NOTE: Don't use this option when the destination is a Solaris "tmpfs" filesystem. It ends up corrupting the files.
-x, --one-file-systemdon't cross filesystem boundaries (ignore mounted volumes)
--delay-updatesput all updated files into place at transfer's end, very useful for live systems (is not available on my Mac OS rsync version)
--delete-afterdelete files in the target folder that are not in the source folder
--exclude=PATTERNexclude files matching PATTERN e.g.:
--exclude "*.bak" --exclude "*~" to ignore "*.bak" and "*~" files

--exclude=".*/" skips hidden files and directories)

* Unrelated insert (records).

(* ===== verification/Secrets.v ===== *)
(** The memory behind the credentials. The rest of the development takes a
    buffer to be its contents; here a buffer is a block with a capacity, growing
    it gives the old block back to the allocator, and so does dropping it. What
    the allocator gets back is what an attacker may find: no block that holds a
    secret may be among it before it is wiped.

    The functions are those of [credentials.rs], [wire.rs], [session.rs],
    [base64.rs] and [client.rs] that handle a password, and the paths the
    password takes through them on its way to the socket. *)

From S2P Require Import Prelude Str Ast Monad ResponseParser ParserSafety ParserStream.
From S2P Require Import ParserLocal ParserTheorems ParserRead Base64 ClientError Flags Wire.
From S2P Require Import Credentials Search Capabilities Client ClientFraming ClientReplies.
From S2P Require Import ClientStreams Program Lossy Session.
From stdpp Require Import options.

(* ------------------------------------------------------------------ *)
(** ** Blocks                                                           *)
(* ------------------------------------------------------------------ *)

(** The allocation of a [String] or a [Vec<u8>]: what is written in it, and its
    capacity. *)
Record block : Type := mkBlock { b_mem : bytes; b_cap : nat }.

(** A computation, over the blocks given back to the allocator so far. *)
Definition heap (A : Type) : Type := list block → A * list block.

#[export] Instance heap_ret : MRet heap := λ A a freed, (a, freed).
#[export] Instance heap_bind : MBind heap := λ A B k m freed,
  let '(a, freed) := m freed in k a freed.

Definition free (b : block) : heap () := λ freed, (tt, freed ++ [b]).

Definition with_capacity (n : nat) : heap block := mret (mkBlock [] n).

(** [extend_from_slice], [push_str], [push]: without room, what is written is
    copied to a larger block and the old one is given back as it is. *)
Definition extend (bs : bytes) (b : block) : heap block :=
  let n := (length (b_mem b) + length bs)%nat in
  if (n <=? b_cap b)%nat then mret (mkBlock (b_mem b ++ bs) (b_cap b))
  else free b;; mret (mkBlock (b_mem b ++ bs) (Nat.max (2 * b_cap b) n)).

--exclude-from=FILEexclude patterns listed in FILE (one per line)
--include=PATTERNdon't exclude files matching PATTERN
--include-from=FILEdon't exclude patterns listed in FILE
--statsgive some file transfer stats

If you're just getting started with rsync, the -n ("dry run") switch with -v (verbose) is a great way to see what files would get copied without actually copying. Use that switches to test out your rsync command before you run it as done in the following:

rsync -e ssh -nvauxPS --stats --exclude '.DS_Store' --exclude "*bak" --exclude "*~" ~/Documents/ steffen@myubuntu:'/media/sda1/Dokumente und Einstellungen/Steffen/Eigene Dateien'

The above command will login (with user "steffen" via ssh). As we have not setup passphrase-less keys, the script will halt and ask for the passphrase for the key '/Users/Steffen/.ssh/id_rsa'. It updates the directory ~/Documents/on my MacBook in the directory '/media/sda1/Dokumente und Einstellungen/Steffen/Eigene Dateien' on my Ubuntu machine ("myubuntu"). '.DS_Store', "*.bak" and "*~" files are ignored.

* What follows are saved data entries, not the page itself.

(* ===== verification/Tls.v ===== *)
(** [imap-tls/src/lib.rs]: the cleartext exchange before STARTTLS, and the
    session that is built after the TLS handshake.

    The cleartext stream is a script: what each read returns and whether each
    write succeeds. A deadline that expires is an outcome of the read or write
    it interrupts; a script that has run out is a peer that stays silent until
    the deadline. TCP, certificates and the handshake itself are not code of
    this repository: they are parameters. *)

From S2P Require Import Prelude Str Ast Monad ResponseParser ParserSafety ParserStream.
From S2P Require Import ParserLocal ParserTheorems Framing ClientError Flags Wire Capabilities Client.
From S2P Require Import ClientFraming ClientReplies ClientStreams ClientOrder Program Lossy Session.
From S2P Require Import SessionTheorems.
From stdpp Require Import options.

Definition MAX_PRE_TLS_FRAME : Z := 64 * 1024.

(* ------------------------------------------------------------------ *)
(** ** The cleartext stream                                             *)
(* ------------------------------------------------------------------ *)

(** No bytes is the end of the stream. *)
Inductive read_outcome : Type := Rd_Bytes (bs : bytes) | Rd_Err (e : string) | Rd_Timeout.
Inductive write_outcome : Type := Wr_Ok | Wr_Err (e : string) | Wr_Timeout.

(** The stream, and the buffer of [starttls_steps]. *)
Record conn : Type := mkConn {
  cn_buf : bytes;
  cn_in : list read_outcome;
  cn_wr : list write_outcome;
  cn_out : list bytes;
}.

(** How a function ends: with a result, by a panic, or (when a loop has used
    its fuel) not at all. *)
Inductive ended (A : Type) : Type :=
| Done (r : res A) (c : conn)
| Panicked
| Hangs.
Arguments Done {A} r c.
Arguments Panicked {A}.
Arguments Hangs {A}.

(** [x?]. *)
Definition ebind {A B} (x : ended A) (f : A → conn → ended B) : ended B :=
  match x with
  | Done (inl a) c => f a c
  | Done (inr e) c => Done (inr e) c
  | Panicked => Panicked
  | Hangs => Hangs
  end.

Definition write_all_with_timeout (bs : bytes) (c : conn) : ended unit :=
  match cn_wr c with
  | Wr_Ok :: wr => Done (inl tt) (mkConn (cn_buf c) (cn_in c) wr (cn_out c ++ [bs]))
  | Wr_Err e :: wr => Done (inr (CE_Io e)) (mkConn (cn_buf c) (cn_in c) wr (cn_out c))
  | Wr_Timeout :: wr => Done (inr CE_Timeout) (mkConn (cn_buf c) (cn_in c) wr (cn_out c))
  | [] => Done (inr CE_Timeout) c
  end.

(** [limited.read_buf(buf)] with [room] bytes of room: at most that many bytes
    are taken, the others stay in the stream. *)
Definition read_limited (room : nat) (c : conn) : res nat * conn :=
  match cn_in c with
  | Rd_Bytes bs :: rest =>
    let n := Nat.min room (length bs) in
    (inl n, mkConn (cn_buf c ++ take n bs)
              (match drop n bs with [] => rest | unread => Rd_Bytes unread :: rest end)
              (cn_wr c) (cn_out c))
  | Rd_Err e :: rest => (inr (CE_Io e), mkConn (cn_buf c) rest (cn_wr c) (cn_out c))
  | Rd_Timeout :: rest => (inr CE_Timeout, mkConn (cn_buf c) rest (cn_wr c) (cn_out c))
  | [] => (inr CE_Timeout, c)
  end.

Definition malformed : str := b! "malformed pre-TLS response".

(** The loop of [read_one_frame]. *)
Fixpoint read_frame_loop (fuel : nat) (c : conn) : ended bytes :=
  match fuel with
  | O => Hangs
  | S fuel =>
    let read_more :=
      let room := (Z.to_nat MAX_PRE_TLS_FRAME - length (cn_buf c))%nat in
      if (room =? 0)%nat then Done (inr (CE_FrameTooLarge MAX_PRE_TLS_FRAME)) c
      else
        match read_limited room c with
        | (inr e, c) => Done (inr e) c
        | (inl n, c) => if (n =? 0)%nat then Done (inr CE_ConnectionClosed) c else read_frame_loop fuel c
        end in
    match cn_buf c with
    | [] => read_more
    | buf =>
      match parse_response buf with
      | Parsed remaining _ =>
        let consumed := (length buf - length remaining)%nat in
        Done (inl (take consumed buf)) (mkConn (drop consumed buf) (cn_in c) (cn_wr c) (cn_out c))
      | ParseErr Incomplete => read_more
      | ParseErr _ => Done (inr (CE_CommandFailed malformed)) c
      | ParsePanics => Panicked
      | ParseHangs => Hangs
      end
    end
  end.

(** Every round reads a byte into the room that is left, so there are fewer
    rounds than bytes of room. *)
Definition read_one_frame (c : conn) : ended bytes := read_frame_loop (S (Z.to_nat MAX_PRE_TLS_FRAME)) c.

(* ------------------------------------------------------------------ *)
(** ** STARTTLS                                                         *)
(* ------------------------------------------------------------------ *)

(** The status response to the command [tag], if [frame] is one. *)
Definition status_for (tag : str) (frame : bytes) : option (Status * str) :=
  match parse_response frame with
  | Parsed _ (Resp_Status (mkStatusResponse (Some t) status _ text)) =>
    if bool_decide (t = tag) then Some (status, text) else None
  | _ => None
  end.

Definition is_ok (s : Status) : bool := match s with Status_Ok => true | _ => false end.

(** The loop of step 2. *)
Fixpoint capability_loop (fuel : nat) (caps : Capabilities) (c : conn) : ended Capabilities :=
  match fuel with
  | O => Hangs
  | S fuel =>
    ebind (read_one_frame c) (λ frame c,
      match status_for (b! "T0001") frame with
      | Some (status, text) =>
        if is_ok status then Done (inl caps) c
        else Done (inr (command_failed (b! "CAPABILITY failed: " ++ text))) c
      | None => capability_loop fuel (update_caps caps frame) c
      end)
  end.

Definition after_ok : str := b! "server sent cleartext data after STARTTLS OK".
Definition not_advertised : str := b! "server does not advertise STARTTLS".

(** The loop of step 3. *)
Fixpoint starttls_loop (fuel : nat) (c : conn) : ended unit :=
  match fuel with
  | O => Hangs
  | S fuel =>
    ebind (read_one_frame c) (λ frame c,
      match status_for (b! "T0002") frame with
      | Some (status, text) =>
        if is_ok status then
          if bool_decide (cn_buf c = []) then Done (inl tt) c else Done (inr (CE_CommandFailed after_ok)) c
        else Done (inr (command_failed (b! "STARTTLS rejected: " ++ text))) c
      | None => starttls_loop fuel c
      end)
  end.

(** The bytes still to come. *)
Definition incoming (rs : list read_outcome) : bytes :=
  rs ≫= λ r, match r with Rd_Bytes bs => bs | _ => [] end.

(** Every frame takes a byte, so there are at most as many as bytes. *)
Definition frame_fuel (c : conn) : nat := S (length (cn_buf c ++ incoming (cn_in c))).

Definition starttls_steps (c : conn) : ended unit :=
  let c := mkConn [] (cn_in c) (cn_wr c) (cn_out c) in
  ebind (read_one_frame c) (λ _greeting c,
  ebind (write_all_with_timeout (b! "T0001 CAPABILITY" ++ [CR; LF]) c) (λ _ c,
  ebind (capability_loop (frame_fuel c) caps_default c) (λ caps c,
  if negb (Capabilities.starttls caps) then Done (inr (CE_CommandFailed not_advertised)) c
  else
    ebind (write_all_with_timeout (b! "T0002 STARTTLS" ++ [CR; LF]) c) (λ _ c,
    starttls_loop (frame_fuel c) c)))).

(** [drive_starttls_exchange]: the deadline on the whole interrupts one of the
    reads or writes. *)
Definition drive_starttls_exchange (c : conn) : ended unit := starttls_steps c.

(* ------------------------------------------------------------------ *)
(** ** After the handshake                                              *)
(* ------------------------------------------------------------------ *)

(** The round trip of [finalize_session_after_handshake], for a greeting
    without capabilities. *)
Definition ask_capabilities (caps : Capabilities) : prog (res (Session Unauthenticated Tls)) :=
  pbind (execute_streaming (b! "CAPABILITY") is_capability_response) (λ '(r, frames),
    let caps := foldl update_caps caps frames in
    Ret (match r with
         | inr e => inr e
         | inl cap_resp => inl (session.new_tls (update_caps caps cap_resp))
         end)).

(** Runs against a new [RawClient] over the encrypted stream, whose tasks may
    have started before [events()]. *)
Definition finalize_session_after_handshake : prog (res (Session Unauthenticated Tls)) :=
  Events (λ events, Recv events (λ greeting,
    let '(caps, got_greeting_caps) :=
      match greeting with
      | Some frame =>
        match parse_response frame with
        | Parsed _ response => try_update_from caps_default response
        | _ => (caps_default, false)
        end
      | None => (caps_default, false)
      end in
    if got_greeting_caps : bool then Ret (inl (session.new_tls caps)) else ask_capabilities caps)).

Notice the backslash in front of the spaces in the directory names. Also the closing slash for the source directory matters. If it would be left out, a subdirectory 'Documents' would be created in the destination directory. Furthermore, the single colon is needed for sending via ssh tunnel, as opposed to the regular rsh tunnel. If you use two colons, then despite the specification of ssh previously, the transfer would use rsh!

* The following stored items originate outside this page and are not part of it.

(* ===== verification/Outcomes.v ===== *)
(** What a session method can return: the errors its own code builds, those the
    read loop hands on, and the expiry of a deadline; nothing else. A predicate
    on errors that holds of these holds of what any method returns. *)

From S2P Require Import Prelude Str Ast Monad ResponseParser ParserSafety ParserStream.
From S2P Require Import ParserLocal ParserTheorems Framing ParserRead Base64 ClientError Flags Wire.
From S2P Require Import Credentials Search Capabilities Client ClientFraming ClientReplies.
From S2P Require Import ClientStreams ClientOrder Program Lossy Session SessionTheorems Protocol Tls.
From stdpp Require Import options.

(* ------------------------------------------------------------------ *)
(** ** The methods                                                      *)
(* ------------------------------------------------------------------ *)

(** The methods of a session, the end of IDLE and the first exchange on a new
    connection, by what they return. *)
Inductive method : Type → Type :=
| M_call {S T A} (m : call S T A) (self : Session S T) : method A
| M_transition {S S' T} (m : transition S S' T) (self : Session S T) : method (Session S' T)
| M_logout {S T} (self : Session S T) : method unit
| M_stop (h : IdleHandle) : method unit
| M_finalize : method (Session Unauthenticated Tls).

Definition run_method {A} (m : method A) : prog (res A) :=
  match m with
  | M_call m self => pbind (run_call m self) (λ '(r, _), Ret r)
  | M_transition m self => run_transition m self
  | M_logout self => session.logout self
  | M_stop h => stop_with_timeout h
  | M_finalize => finalize_session_after_handshake
  end.

(** The errors the client's own code builds: fixed texts, printable and short. *)
Definition own_error (e : ClientError) : Prop :=
  match e with
  | CE_ConnectionClosed => True
  | CE_CommandFailed text => forallb (in_range 0x20 0x7E) text && (length text <=? 513)%nat = true
  | CE_UnsupportedCapability what | CE_InvalidArgument what => printable what = true
  | _ => False
  end.

(* ------------------------------------------------------------------ *)
(** ** Outcomes                                                         *)
(* ------------------------------------------------------------------ *)

Section outcomes.
(** A predicate on errors, and whether deadlines expire. *)
Context (ok : ClientError → Prop) (late : Prop).
#[local] Set Default Proof Using "All".
Context (ok_own : ∀ e, own_error e → ok e) (ok_late : late → ok CE_Timeout).

Definition ok_res {A} (r : res A) : Prop := match r with inl _ => True | inr e => ok e end.

(** Whatever [p] learns, as long as the errors among it are fine, its result
    satisfies [Q]. *)
Fixpoint yields {A} (Q : A → Prop) (p : prog A) : Prop :=
  match p with
  | Ret a => Q a
  | Enqueue _ _ k => ∀ r, ok_res r → yields Q (k r)
  | SendRaw _ k => ∀ r, ok_res r → yields Q (k r)
  | Next _ k => ∀ r, (r = NR_Timeout → late) → yields Q (k r)
  | Drain _ _ k => ∀ fs b, (b = true → late) → yields Q (k fs b)
  | IntoReply _ k | DropStream _ k => yields Q k
  | Await _ _ k => ∀ r, ok_res r → yields Q (k r)
  | Events k => ∀ n, yields Q (k n)
  | Recv _ k => ∀ r, yields Q (k r)
  | Panics => True
  end.

(** The errors among the results delivered so far. *)
Definition replies_ok (c : client) : Prop :=
  ∀ rid e, sh_replies (cl_shared c) !! rid = Some (inr e) → ok e.

Lemma enqueue_safe cmd wants c c' r : enqueue_command cmd wants c = Some (c', r) → ok_res r.
Proof.
  unfold enqueue_command, wire.reject_line_breaks. destruct (existsb _ cmd).
  - intros [= _ <-]. by apply ok_own.
  - destruct (next_tag (cl_tag_counter c)) as [t n].
    destruct (cl_writer_done c); [intros [= _ <-]; by apply ok_own|].
    destruct (_ <? _)%nat; [|done]. by intros [= _ <-].
Qed.

Lemma send_raw_safe bs c c' r : send_raw bs c = Some (c', r) → ok_res r.
Proof.
  unfold send_raw. destruct (cl_writer_done c); [intros [= _ <-]; by apply ok_own|].
  destruct (_ <? _)%nat; [|done]. by intros [= _ <-].
Qed.

Lemma yields_step {A} (Q : A → Prop) (p : prog A) c ev p' c' :
  replies_ok c → yields Q p → prog_step p c = Some (ev, p', c') → yields Q p'.
Proof.
  intros HS. destruct p; cbn [yields prog_step]; try done.
  - intros Hp ([c1 r] & Hr & [= _ <- _])%bind_Some. by eapply Hp, enqueue_safe.
  - intros Hp ([c1 r] & Hr & [= _ <- _])%bind_Some. by eapply Hp, send_raw_safe.
  - intros Hp ([c1 f] & _ & [= _ <- _])%bind_Some. apply Hp. by destruct f.
  - intros Hp ([c1 f] & _ & [= _ <- _])%bind_Some. destruct f; [exact Hp|by apply Hp].
  - by intros Hp [= _ <- _].
  - by intros Hp [= _ <- _].
  - intros Hp. destruct (_ !! rid) as [r|] eqn:Hr.
    + intros [= _ <- _]. apply Hp. destruct r; [done|by eapply HS].
    + destruct (reply_dropped rid c); [|done]. intros [= _ <- _]. by apply Hp, ok_own.
  - by intros Hp [= _ <- _].
  - intros Hp. repeat case_match; intros [= _ <- _] || done; apply Hp.
Qed.

Lemma yields_timeout {A} (Q : A → Prop) (p p' : prog A) :
  late → yields Q p → prog_timeout p = Some p' → yields Q p'.
Proof.
  intros Hl. destruct p; cbn [yields prog_timeout]; try done; try (intros Hp [= <-]; by apply Hp).
  destruct timed; [|done]. intros Hp [= <-]. by apply Hp, ok_late.
Qed.

Lemma yields_bind {A B} (R : A → Prop) (Q : B → Prop) (p : prog A) (f : A → prog B) :
  yields R p → (∀ a, R a → yields Q (f a)) → yields Q (pbind p f).
Proof. intros Hp Hf. induction p; cbn in *; try done; eauto. Qed.

Lemma yields_try_p {A B} (p : prog (res A)) (f : A → prog (res B)) :
  yields ok_res p → (∀ a, yields ok_res (f a)) → yields ok_res (try_p p f).
Proof. intros Hp Hf. eapply yields_bind; [exact Hp|]. by intros [a|e] He; [apply Hf|]. Qed.

Lemma yields_try_res {A B} (r : res A) (f : A → prog (res B)) :
  ok_res r → (∀ a, yields ok_res (f a)) → yields ok_res (try_res r f).
Proof. destruct r; cbn; auto. Qed.

Lemma yields_await timed rid : yields ok_res (Await timed rid Ret).
Proof. by intros []. Qed.

Lemma yields_send_raw bs : yields ok_res (SendRaw bs Ret).
Proof. by intros []. Qed.

Lemma yields_execute_command cmd : yields ok_res (execute_command cmd).
Proof.
  apply yields_try_p; [|intros rid; apply yields_await]. by intros [[[? ?] ?]|e].
Qed.

Lemma yields_streaming cmd wants : yields ok_res (send_command_streaming cmd wants).
Proof. by intros [[[? ?] []]|e]. Qed.

Lemma yields_execute_streaming cmd wants : yields (λ x, ok_res x.1) (execute_streaming cmd wants).
Proof.
  eapply yields_bind; [apply yields_streaming|]. intros [st|e]; [|done].
  intros _ fs [] Hl; [by apply ok_late, Hl|by intros r Hr].
Qed.

Lemma yields_await_continuation st : yields ok_res (await_continuation st).
Proof.
  intros [] Hl; cbn; [done| |by apply ok_late, Hl]. intros [|e] He; [by apply ok_own|done].
Qed.

(* ------------------------------------------------------------------ *)
(** ** The methods                                                      *)
(* ------------------------------------------------------------------ *)

Lemma safe_imap_quoted s : ok_res (imap_quoted s).
Proof. unfold imap_quoted. by case_match; [apply ok_own|]. Qed.

Lemma safe_as_imap_quoted pass : ok_res (as_imap_quoted pass).
Proof. apply safe_imap_quoted. Qed.

Lemma safe_check_flags fl : ok_res (session.check_flags fl).
Proof.
  induction fl as [|f fl IH]; [done|]. cbn [session.check_flags].
  assert (Hf : ok_res (wire.flag f)).
  { unfold wire.flag. repeat case_match; try done; by apply ok_own. }
  by destruct (wire.flag f).
Qed.

Lemma safe_fetch_command set items : ok_res (session.fetch_command set items).
Proof.
  unfold session.fetch_command, wire.sequence_set, wire.fetch_items.
  repeat case_match; simplify_eq; try done; by apply ok_own.
Qed.

Lemma safe_store_command v set a fl : ok_res (session.store_command v set a fl).
Proof.
  unfold session.store_command. pose proof (safe_check_flags fl) as Hf.
  destruct (session.check_flags fl); [|done]. unfold wire.sequence_set.
  repeat case_match; simplify_eq; try done; by apply ok_own.
Qed.

Lemma safe_move_command set mb : ok_res (session.move_command set mb).
Proof.
  unfold session.move_command, wire.sequence_set. pose proof (safe_imap_quoted mb) as Hq.
  destruct (imap_quoted mb); repeat case_match; simplify_eq; try done; by apply ok_own.
Qed.

Lemma yields_refresh {S T} (self : Session S T) :
  yields (λ x, ok_res x.1) (session.refresh_capabilities self).
Proof. eapply yields_bind; [apply yields_execute_streaming|]. by intros [[|e] fs] Hr. Qed.

Lemma yields_authenticated frame self : yields ok_res (session.authenticated frame self).
Proof.
  unfold session.authenticated, session.refresh_capabilities_from_frame.
  eapply (yields_bind (λ x, ok_res x.1)); [|by intros [[|e] self'] Hr].
  repeat case_match; try done; apply yields_refresh.
Qed.
#[local] Hint Resolve yields_await yields_send_raw yields_execute_command yields_streaming
  yields_await_continuation yields_authenticated safe_imap_quoted safe_as_imap_quoted safe_fetch_command
  safe_store_command safe_move_command : core.

(** Goes through the [?]s of a method. *)
Ltac yields_step :=
  lazymatch goal with
  | |- yields _ (Ret (inl _)) => exact I
  | |- yields _ Panics => exact I
  | |- yields _ (Ret (inr _)) => by apply ok_own
  | |- yields _ (try_res _ _) => apply yields_try_res; [|intros ?]
  | |- yields _ (try_p _ _) => apply yields_try_p; [|intros ?]
  | |- yields _ (pbind (execute_streaming _ _) _) =>
    eapply yields_bind; [apply yields_execute_streaming|by intros [[|?] ?] ?]
  | |- yields _ (pbind _ _) => eapply (yields_bind ok_res); [|by intros [|?] ?]
  | |- yields _ (match ?x with _ => _ end) => destruct x eqn:?
  | _ => progress auto
  end.

Ltac yields_auto := repeat yields_step.

Lemma yields_keeping {S T A} (self : Session S T) (p : prog (res A)) :
  yields ok_res p → yields (λ x, ok_res x.1) (keeping self p).
Proof. intros Hp. by eapply yields_bind. Qed.

Lemma yields_method A (m : method A) : yields ok_res (run_method m).
Proof.
  destruct m as [S T A m self|S S' T m self|S T self|h|]; cbn [run_method].
  - eapply (yields_bind (λ x, ok_res x.1)); [|by intros [r ?]].
    destruct m; cbn [run_call]; [apply yields_refresh|apply yields_keeping..];
      unfold session.noop, session.list_, session.fetch_raw, session.fetch_body, session.fetch,
        session.search, session.uid_search, session.run_search, session.store, session.uid_store,
        session.expunge, session.check, session.idle, session.move_messages, map_res; yields_auto.
  - destruct m; cbn [run_transition]; unfold session.login, session.authenticate_plain, session.select,
      session.examine, session.close_mailbox, session.unselect; yields_auto.
  - eapply yields_bind; [apply yields_execute_command|]. by intros [|[]].
  - unfold stop_with_timeout, map_res. yields_auto.
  - intros n greeting. unfold ask_capabilities. yields_auto.
Qed.

(* ------------------------------------------------------------------ *)
(** ** Runs                                                             *)
(* ------------------------------------------------------------------ *)

Section runs.
(** What the read loop hands on is fine too. *)
Context (max : Z) (ok_stop : ∀ e, stop_reason max e → ok e)
  (ok_tagged : ∀ status text frame, ok_res (tagged_result status text frame)).

Lemma replies_ok_exec a c c' : exec max a c = Some c' → replies_ok c → replies_ok c'.
Proof.
  intros Hx HS rid e He. apply exec_results in Hx as [e' Hr _ _ Hs|tag n status text frame _ _ _ Hs|_ Hs];
    rewrite Hs in He.
  - destruct (fail_all_cases _ _ _ _ He) as [(tag & _ & [= <-])|[He' _]]; [by apply ok_stop|by eapply HS].
  - apply lookup_insert_Some in He as [[_ He]|[_ He]]; [|by eapply HS].
    pose proof (ok_tagged status text frame) as Ht. by rewrite He in Ht.
  - by eapply HS.
Qed.

Lemma replies_ok_reachable c : reachable max c → replies_ok c.
Proof. intros Hc. induction Hc; [by intros rid e He|by eapply replies_ok_exec]. Qed.

Lemma replies_ok_step {A} (p : prog A) c ev p' c' :
  prog_step p c = Some (ev, p', c') → replies_ok c → replies_ok c'.
Proof. intros Hs HS. destruct (prog_step_exec max _ _ _ _ _ Hs) as [->|[a Ha]]; [done|by eapply replies_ok_exec]. Qed.

Lemma yields_drive {A} sched (Q : A → Prop) (p : prog A) c tr p' c' :
  late → replies_ok c → yields Q p → drive max sched p c = Some (tr, p', c') → yields Q p'.
Proof.
  intros Hl. revert p c tr. induction sched as [|[| |a] sched IH]; intros p c tr HS Hp; cbn [drive].
  - by intros [= _ <- _].
  - intros ([[ev p1] c1] & Hs & ([[tr2 p2] c2] & Hd & [= _ <- <-])%bind_Some)%bind_Some.
    eapply IH; [| |exact Hd]; [by eapply replies_ok_step|by eapply yields_step].
  - intros (p1 & Hp1 & Hd)%bind_Some. eapply IH; [exact HS| |exact Hd]. by eapply yields_timeout.
  - intros (c1 & Hx & Hd)%bind_Some. eapply IH; [|exact Hp|exact Hd]. by eapply replies_ok_exec.
Qed.
End runs.
End outcomes.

Check the output of the dry-run command. If everything seem to be OK, leave out the -n switch to actually do the transfer.

rsync -e ssh -vauxPS --stats --exclude '.DS_Store' --exclude "*bak" --exclude "*~" ~/Documents/ steffen@myubuntu:'/media/sda1/Dokumente und Einstellungen/Steffen/Eigene Dateien'

SSH Key Management

If entering the key passphrase each time you use ssh is bothering you, consider using SSHKeychain (for Mac OS 10.4 Tiger). It will store the passphrase and acts as gateway to the ssh-agent, so you will only be ask for your passphrase per ssh-session no matter who many commands use ssh afterwards. SSHKeychain also has an option to integrate key phrase into Apple Keychain so the key can be used just by unlocking the Keychain which makes usage within scripts also much easier. The easy installation procedure and the usage are described at the SSHKeychain Homepage. I have installed SSHKeychain 0.8.2 and it is working nicely.

Mac OS X 10.5 (Leopard) seem to have built-in ssh-agent support for SSH Key Management, but as I don't have Mac OS 10.5, I did not try this.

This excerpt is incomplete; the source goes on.